→ Required action
Begin with the line in which "b Ha Na Hab." appears and end with the final line of the entries. Retype each one exactly and add nothing.

→ Record set
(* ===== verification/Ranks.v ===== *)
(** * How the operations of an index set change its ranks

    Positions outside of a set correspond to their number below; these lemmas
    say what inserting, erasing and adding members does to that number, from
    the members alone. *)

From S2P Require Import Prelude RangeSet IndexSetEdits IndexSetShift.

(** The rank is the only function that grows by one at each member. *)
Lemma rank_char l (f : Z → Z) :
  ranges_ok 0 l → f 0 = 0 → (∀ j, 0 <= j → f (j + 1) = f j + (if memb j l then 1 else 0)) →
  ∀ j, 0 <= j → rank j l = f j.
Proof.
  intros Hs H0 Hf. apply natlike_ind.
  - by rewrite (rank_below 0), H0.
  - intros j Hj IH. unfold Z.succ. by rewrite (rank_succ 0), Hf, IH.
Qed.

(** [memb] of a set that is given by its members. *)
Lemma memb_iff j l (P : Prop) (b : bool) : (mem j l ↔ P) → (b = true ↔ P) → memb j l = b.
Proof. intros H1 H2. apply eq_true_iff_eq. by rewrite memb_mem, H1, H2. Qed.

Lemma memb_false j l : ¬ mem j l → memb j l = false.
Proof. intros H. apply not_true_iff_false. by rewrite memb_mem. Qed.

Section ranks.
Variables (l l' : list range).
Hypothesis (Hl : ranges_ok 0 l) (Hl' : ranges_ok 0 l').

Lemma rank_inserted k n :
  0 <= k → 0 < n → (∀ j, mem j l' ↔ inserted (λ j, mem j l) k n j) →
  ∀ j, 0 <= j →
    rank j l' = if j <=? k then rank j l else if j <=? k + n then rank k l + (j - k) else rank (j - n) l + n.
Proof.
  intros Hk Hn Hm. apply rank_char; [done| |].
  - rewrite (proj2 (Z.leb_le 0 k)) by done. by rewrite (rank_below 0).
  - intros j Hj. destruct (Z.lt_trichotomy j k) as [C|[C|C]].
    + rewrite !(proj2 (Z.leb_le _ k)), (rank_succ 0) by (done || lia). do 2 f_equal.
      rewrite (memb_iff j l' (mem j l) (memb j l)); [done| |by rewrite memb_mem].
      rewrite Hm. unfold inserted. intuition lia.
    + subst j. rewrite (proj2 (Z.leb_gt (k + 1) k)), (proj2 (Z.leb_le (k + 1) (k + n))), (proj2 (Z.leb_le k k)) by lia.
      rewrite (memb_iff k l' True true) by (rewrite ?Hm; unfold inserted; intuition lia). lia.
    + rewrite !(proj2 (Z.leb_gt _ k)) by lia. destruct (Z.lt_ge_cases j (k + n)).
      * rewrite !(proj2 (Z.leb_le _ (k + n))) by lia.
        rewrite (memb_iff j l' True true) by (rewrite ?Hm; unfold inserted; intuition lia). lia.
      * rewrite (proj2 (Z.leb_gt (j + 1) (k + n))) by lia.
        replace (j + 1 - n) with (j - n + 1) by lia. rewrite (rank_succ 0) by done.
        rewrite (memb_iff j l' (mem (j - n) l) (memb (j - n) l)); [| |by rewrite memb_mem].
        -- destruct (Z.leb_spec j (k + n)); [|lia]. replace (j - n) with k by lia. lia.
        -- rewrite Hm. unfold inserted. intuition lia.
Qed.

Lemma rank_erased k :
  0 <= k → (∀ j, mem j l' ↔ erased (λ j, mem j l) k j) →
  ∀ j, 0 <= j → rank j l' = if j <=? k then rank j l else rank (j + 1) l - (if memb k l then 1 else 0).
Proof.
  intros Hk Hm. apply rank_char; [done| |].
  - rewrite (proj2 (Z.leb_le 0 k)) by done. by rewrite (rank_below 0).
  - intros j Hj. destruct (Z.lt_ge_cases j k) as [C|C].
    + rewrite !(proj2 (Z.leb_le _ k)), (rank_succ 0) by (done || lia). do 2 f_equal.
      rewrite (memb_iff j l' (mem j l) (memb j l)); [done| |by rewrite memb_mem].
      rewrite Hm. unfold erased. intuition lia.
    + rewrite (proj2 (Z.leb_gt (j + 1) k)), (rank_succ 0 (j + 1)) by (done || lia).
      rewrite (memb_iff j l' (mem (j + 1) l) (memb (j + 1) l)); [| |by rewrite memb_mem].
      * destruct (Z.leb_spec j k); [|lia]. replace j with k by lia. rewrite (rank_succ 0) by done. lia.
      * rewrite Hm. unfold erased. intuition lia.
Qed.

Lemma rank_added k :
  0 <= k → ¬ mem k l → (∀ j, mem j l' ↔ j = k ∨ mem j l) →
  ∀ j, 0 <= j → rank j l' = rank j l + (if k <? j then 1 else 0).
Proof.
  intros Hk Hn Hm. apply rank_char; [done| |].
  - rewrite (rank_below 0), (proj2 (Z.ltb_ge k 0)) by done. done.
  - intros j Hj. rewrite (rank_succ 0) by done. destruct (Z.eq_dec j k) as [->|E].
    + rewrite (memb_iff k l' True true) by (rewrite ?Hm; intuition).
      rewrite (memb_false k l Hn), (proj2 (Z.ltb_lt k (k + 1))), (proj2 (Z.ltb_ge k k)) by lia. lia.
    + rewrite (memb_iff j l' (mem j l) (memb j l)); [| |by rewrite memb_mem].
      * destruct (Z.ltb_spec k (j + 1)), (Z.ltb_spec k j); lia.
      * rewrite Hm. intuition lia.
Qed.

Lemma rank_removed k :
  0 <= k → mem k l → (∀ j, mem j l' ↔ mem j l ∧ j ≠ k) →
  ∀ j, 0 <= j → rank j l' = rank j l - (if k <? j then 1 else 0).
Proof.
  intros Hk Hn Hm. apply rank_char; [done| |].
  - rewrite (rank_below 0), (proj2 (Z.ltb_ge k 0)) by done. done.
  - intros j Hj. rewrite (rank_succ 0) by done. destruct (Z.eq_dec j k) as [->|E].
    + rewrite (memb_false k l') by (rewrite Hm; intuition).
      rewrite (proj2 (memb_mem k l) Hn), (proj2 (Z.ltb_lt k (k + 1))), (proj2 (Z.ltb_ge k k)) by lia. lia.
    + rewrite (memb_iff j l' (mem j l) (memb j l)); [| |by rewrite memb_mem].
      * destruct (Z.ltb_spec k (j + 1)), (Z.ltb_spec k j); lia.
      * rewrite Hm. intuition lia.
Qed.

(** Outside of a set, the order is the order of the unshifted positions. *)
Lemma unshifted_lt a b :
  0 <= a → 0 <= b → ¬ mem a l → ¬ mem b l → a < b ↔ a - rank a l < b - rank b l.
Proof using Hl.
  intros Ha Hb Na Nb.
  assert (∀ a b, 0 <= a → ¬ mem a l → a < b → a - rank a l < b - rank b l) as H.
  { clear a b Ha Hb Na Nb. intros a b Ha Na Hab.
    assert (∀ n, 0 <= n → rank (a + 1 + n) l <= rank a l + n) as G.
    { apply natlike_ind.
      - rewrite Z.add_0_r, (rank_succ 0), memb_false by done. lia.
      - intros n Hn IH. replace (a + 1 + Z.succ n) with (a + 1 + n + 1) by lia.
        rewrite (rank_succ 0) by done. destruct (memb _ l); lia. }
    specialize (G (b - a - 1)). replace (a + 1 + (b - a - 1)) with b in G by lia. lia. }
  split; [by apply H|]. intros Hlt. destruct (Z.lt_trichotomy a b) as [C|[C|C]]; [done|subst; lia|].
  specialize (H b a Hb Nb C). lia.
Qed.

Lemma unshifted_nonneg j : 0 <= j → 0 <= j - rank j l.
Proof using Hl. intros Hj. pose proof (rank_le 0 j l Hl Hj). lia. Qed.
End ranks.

→ Solution to this problem
  { clear a b Ha Hb Na Nb. intros a b Ha Na Hab.
    assert (∀ n, 0 <= n → rank (a + 1 + n) l <= rank a l + n) as G.
    { apply natlike_ind.
      - rewrite Z.add_0_r, (rank_succ 0), memb_false by done. lia.
      - intros n Hn IH. replace (a + 1 + Z.succ n) with (a + 1 + n + 1) by lia.
        rewrite (rank_succ 0) by done. destruct (memb _ l); lia. }
    specialize (G (b - a - 1)). replace (a + 1 + (b - a - 1)) with b in G by lia. lia. }
  split; [by apply H|]. intros Hlt. destruct (Z.lt_trichotomy a b) as [C|[C|C]]; [done|subst; lia|].
  specialize (H b a Hb Nb C). lia.
Qed.

Lemma unshifted_nonneg j : 0 <= j → 0 <= j - rank j l.
Proof using Hl. intros Hj. pose proof (rank_le 0 j l Hl Hj). lia. Qed.
End ranks.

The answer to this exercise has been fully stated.